▸ **Problem statement**:
After finding the line with "all: apply lp_bind; [lp|intros" in the data below, set down exactly each line through the one with "(forall st, fuse_serve", inclusive, and stop there.

+++ Source material

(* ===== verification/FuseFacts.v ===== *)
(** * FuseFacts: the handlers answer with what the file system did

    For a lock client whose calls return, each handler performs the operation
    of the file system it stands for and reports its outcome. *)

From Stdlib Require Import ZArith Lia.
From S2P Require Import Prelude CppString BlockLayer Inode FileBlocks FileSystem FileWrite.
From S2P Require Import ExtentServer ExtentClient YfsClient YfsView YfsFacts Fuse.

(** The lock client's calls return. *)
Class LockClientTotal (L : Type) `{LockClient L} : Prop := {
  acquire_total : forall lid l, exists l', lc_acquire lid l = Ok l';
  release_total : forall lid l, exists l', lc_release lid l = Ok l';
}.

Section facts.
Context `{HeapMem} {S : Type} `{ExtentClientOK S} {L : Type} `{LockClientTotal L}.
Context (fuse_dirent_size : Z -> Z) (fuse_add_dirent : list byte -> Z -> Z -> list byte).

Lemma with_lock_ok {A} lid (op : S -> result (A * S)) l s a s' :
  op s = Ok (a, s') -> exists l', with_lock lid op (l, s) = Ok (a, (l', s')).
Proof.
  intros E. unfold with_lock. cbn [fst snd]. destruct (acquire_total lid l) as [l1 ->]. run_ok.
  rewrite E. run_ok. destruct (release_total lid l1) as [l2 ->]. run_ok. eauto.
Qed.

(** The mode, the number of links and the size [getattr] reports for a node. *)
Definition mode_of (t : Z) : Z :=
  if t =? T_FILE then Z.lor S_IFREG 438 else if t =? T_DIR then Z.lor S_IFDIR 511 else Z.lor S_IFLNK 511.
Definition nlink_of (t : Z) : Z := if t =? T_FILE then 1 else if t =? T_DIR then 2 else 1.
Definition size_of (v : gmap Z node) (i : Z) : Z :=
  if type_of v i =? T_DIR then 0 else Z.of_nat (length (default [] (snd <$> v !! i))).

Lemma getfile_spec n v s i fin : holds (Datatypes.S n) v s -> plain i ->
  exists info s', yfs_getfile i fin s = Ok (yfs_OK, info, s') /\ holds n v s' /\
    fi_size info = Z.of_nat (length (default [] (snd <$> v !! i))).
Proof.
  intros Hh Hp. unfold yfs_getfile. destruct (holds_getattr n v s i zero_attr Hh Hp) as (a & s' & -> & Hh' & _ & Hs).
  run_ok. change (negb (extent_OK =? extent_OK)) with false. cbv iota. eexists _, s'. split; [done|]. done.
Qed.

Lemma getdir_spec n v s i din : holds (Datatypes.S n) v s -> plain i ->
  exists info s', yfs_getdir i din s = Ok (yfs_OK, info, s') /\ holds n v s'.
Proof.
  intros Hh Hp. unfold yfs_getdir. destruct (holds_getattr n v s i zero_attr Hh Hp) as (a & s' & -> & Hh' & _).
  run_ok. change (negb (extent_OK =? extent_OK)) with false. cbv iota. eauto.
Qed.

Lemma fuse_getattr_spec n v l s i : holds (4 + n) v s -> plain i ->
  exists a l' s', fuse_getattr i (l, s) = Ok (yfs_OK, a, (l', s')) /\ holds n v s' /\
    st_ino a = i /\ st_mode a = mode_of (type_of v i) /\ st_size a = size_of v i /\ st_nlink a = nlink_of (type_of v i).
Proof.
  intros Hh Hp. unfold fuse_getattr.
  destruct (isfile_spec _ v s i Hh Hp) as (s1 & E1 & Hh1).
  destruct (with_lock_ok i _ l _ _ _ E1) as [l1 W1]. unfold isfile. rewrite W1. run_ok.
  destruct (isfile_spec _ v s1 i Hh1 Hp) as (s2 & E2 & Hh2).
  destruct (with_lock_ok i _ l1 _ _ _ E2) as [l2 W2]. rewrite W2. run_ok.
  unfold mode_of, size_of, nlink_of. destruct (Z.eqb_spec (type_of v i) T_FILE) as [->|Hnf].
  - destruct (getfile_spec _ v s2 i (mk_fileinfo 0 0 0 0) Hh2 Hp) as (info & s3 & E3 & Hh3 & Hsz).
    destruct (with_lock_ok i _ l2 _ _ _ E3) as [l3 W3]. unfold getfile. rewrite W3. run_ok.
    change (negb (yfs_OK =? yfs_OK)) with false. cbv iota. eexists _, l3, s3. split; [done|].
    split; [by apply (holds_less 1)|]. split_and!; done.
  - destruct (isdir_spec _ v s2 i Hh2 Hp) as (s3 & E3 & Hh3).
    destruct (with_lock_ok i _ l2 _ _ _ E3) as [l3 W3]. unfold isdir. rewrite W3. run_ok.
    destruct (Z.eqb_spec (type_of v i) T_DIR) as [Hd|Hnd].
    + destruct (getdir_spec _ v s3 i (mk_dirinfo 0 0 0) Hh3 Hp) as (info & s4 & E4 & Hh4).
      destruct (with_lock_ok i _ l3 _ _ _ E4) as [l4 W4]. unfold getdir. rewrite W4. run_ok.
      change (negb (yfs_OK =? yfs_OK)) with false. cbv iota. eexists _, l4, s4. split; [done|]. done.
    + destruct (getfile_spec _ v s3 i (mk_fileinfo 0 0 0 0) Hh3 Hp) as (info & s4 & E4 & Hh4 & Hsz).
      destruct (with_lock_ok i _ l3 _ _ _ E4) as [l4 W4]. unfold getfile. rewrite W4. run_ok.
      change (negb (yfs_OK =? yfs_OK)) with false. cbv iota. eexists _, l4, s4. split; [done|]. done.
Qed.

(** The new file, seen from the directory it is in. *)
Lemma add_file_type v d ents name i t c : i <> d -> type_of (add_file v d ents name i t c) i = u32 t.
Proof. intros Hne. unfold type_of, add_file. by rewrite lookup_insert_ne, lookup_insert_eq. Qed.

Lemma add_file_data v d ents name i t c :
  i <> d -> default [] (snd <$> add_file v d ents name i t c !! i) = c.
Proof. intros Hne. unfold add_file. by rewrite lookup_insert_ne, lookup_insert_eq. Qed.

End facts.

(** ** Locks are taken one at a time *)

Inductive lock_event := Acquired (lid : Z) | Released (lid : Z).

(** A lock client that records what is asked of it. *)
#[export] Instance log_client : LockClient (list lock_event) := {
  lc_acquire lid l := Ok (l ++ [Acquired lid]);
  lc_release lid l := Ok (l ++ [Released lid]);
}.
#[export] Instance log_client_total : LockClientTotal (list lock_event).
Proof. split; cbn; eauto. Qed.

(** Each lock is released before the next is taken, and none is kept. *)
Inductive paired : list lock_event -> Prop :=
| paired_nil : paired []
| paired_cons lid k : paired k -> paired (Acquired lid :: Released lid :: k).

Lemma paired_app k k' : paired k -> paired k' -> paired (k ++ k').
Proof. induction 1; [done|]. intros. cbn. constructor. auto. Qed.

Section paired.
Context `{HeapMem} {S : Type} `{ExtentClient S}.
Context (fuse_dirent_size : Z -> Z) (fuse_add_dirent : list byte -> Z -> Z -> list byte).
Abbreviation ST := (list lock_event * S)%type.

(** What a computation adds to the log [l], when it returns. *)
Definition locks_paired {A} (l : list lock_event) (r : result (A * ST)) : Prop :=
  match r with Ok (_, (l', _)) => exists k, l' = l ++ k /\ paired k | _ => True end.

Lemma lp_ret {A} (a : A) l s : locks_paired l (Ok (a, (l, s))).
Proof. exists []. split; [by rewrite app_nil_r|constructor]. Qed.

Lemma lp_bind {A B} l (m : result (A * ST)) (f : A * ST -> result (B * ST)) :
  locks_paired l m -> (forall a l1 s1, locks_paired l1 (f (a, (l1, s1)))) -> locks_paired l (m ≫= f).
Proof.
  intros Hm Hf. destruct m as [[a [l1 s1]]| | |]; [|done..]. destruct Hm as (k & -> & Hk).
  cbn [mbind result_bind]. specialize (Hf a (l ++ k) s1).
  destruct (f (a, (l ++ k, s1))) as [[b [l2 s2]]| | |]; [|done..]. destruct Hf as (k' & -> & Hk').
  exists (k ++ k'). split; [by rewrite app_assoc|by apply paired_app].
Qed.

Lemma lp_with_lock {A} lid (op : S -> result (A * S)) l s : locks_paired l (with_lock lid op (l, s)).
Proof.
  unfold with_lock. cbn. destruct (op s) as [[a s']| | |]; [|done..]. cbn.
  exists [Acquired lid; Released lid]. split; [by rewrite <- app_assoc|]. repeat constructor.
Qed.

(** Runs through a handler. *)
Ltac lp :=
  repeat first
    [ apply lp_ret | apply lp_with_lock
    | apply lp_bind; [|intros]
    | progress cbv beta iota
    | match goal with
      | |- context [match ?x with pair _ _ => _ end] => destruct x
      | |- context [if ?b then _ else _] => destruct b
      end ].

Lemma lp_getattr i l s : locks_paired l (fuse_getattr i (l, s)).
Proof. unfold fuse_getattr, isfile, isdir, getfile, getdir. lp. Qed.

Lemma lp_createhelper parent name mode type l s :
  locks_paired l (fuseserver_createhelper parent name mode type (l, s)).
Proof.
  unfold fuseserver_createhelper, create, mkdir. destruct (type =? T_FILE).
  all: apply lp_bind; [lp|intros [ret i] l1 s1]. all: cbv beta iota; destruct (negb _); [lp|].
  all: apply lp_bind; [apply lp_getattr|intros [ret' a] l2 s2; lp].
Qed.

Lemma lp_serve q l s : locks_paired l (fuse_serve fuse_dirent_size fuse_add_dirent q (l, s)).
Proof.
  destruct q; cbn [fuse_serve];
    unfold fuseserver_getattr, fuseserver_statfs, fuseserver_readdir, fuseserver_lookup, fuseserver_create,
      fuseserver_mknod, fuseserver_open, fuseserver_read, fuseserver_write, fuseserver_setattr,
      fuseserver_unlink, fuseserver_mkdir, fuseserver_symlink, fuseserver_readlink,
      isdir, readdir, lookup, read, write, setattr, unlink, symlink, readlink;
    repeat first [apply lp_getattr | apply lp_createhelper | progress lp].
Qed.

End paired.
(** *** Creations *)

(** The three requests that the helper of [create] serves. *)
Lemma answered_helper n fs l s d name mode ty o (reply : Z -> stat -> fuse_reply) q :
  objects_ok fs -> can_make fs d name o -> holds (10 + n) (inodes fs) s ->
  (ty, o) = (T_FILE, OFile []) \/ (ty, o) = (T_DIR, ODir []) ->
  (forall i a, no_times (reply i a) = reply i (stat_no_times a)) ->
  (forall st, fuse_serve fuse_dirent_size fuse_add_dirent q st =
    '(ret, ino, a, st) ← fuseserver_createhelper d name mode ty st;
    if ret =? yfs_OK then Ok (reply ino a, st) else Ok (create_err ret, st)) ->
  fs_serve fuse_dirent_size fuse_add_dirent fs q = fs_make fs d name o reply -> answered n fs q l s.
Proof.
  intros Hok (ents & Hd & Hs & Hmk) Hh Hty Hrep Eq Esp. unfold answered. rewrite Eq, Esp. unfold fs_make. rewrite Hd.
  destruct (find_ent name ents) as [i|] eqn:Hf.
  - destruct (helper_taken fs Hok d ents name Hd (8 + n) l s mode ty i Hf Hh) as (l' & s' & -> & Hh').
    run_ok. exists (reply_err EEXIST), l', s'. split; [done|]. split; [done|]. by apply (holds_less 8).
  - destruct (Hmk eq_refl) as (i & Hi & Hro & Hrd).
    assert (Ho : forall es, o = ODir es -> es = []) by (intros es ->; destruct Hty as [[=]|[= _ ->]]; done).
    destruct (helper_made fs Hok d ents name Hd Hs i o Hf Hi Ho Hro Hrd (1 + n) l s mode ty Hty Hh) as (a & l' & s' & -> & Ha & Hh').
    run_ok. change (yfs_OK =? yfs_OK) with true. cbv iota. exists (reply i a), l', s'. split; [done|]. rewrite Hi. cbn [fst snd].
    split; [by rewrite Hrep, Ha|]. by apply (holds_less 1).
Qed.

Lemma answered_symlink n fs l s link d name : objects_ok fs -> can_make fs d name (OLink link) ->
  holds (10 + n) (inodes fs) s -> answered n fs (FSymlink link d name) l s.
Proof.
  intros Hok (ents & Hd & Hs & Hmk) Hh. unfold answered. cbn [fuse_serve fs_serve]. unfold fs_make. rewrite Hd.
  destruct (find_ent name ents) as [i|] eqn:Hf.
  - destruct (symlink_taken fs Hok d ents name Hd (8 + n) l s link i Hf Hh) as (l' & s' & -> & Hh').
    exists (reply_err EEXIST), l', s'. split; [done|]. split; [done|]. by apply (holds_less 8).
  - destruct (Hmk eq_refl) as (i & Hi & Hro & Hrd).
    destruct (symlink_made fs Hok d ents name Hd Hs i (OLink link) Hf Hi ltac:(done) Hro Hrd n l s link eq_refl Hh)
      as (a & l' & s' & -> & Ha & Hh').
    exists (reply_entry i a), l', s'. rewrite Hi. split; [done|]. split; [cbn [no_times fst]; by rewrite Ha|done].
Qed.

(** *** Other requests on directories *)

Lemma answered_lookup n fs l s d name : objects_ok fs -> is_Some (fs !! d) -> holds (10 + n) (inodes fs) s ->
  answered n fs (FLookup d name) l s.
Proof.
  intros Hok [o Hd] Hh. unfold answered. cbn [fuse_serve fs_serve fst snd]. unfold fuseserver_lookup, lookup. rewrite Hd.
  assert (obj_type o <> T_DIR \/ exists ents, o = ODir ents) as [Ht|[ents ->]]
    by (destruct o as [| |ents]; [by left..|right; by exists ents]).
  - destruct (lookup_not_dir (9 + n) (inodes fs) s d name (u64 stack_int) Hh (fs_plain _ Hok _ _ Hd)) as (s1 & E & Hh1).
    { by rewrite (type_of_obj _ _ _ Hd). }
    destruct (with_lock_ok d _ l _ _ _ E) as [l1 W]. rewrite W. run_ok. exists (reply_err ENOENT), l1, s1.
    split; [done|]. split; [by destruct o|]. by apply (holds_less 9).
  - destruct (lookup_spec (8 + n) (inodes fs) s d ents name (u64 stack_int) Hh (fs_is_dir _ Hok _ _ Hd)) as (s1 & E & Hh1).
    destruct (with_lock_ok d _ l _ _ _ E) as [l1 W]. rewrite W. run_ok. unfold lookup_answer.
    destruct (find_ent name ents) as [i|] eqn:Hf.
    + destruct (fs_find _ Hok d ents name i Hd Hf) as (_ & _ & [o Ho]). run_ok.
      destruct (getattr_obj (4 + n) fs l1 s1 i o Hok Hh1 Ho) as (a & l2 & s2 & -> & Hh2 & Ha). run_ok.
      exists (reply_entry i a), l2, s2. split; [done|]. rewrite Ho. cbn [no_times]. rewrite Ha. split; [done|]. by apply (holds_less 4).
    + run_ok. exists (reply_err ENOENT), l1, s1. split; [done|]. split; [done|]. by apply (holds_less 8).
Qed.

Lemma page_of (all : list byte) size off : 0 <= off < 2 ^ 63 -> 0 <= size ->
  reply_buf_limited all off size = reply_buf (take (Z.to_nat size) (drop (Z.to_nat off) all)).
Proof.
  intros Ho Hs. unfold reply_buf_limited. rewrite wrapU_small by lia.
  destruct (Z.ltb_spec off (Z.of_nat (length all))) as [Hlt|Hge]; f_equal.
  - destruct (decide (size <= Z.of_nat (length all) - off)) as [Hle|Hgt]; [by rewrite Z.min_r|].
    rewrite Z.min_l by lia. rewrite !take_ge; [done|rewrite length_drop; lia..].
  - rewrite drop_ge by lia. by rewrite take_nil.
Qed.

++++++

▸ **Problem solution**:
  all: apply lp_bind; [lp|intros [ret i] l1 s1]. all: cbv beta iota; destruct (negb _); [lp|].
  all: apply lp_bind; [apply lp_getattr|intros [ret' a] l2 s2; lp].
Qed.

Lemma lp_serve q l s : locks_paired l (fuse_serve fuse_dirent_size fuse_add_dirent q (l, s)).
Proof.
  destruct q; cbn [fuse_serve];
    unfold fuseserver_getattr, fuseserver_statfs, fuseserver_readdir, fuseserver_lookup, fuseserver_create,
      fuseserver_mknod, fuseserver_open, fuseserver_read, fuseserver_write, fuseserver_setattr,
      fuseserver_unlink, fuseserver_mkdir, fuseserver_symlink, fuseserver_readlink,
      isdir, readdir, lookup, read, write, setattr, unlink, symlink, readlink;
    repeat first [apply lp_getattr | apply lp_createhelper | progress lp].
Qed.

End paired.
(** *** Creations *)

(** The three requests that the helper of [create] serves. *)
Lemma answered_helper n fs l s d name mode ty o (reply : Z -> stat -> fuse_reply) q :
  objects_ok fs -> can_make fs d name o -> holds (10 + n) (inodes fs) s ->
  (ty, o) = (T_FILE, OFile []) \/ (ty, o) = (T_DIR, ODir []) ->
  (forall i a, no_times (reply i a) = reply i (stat_no_times a)) ->
  (forall st, fuse_serve fuse_dirent_size fuse_add_dirent q st =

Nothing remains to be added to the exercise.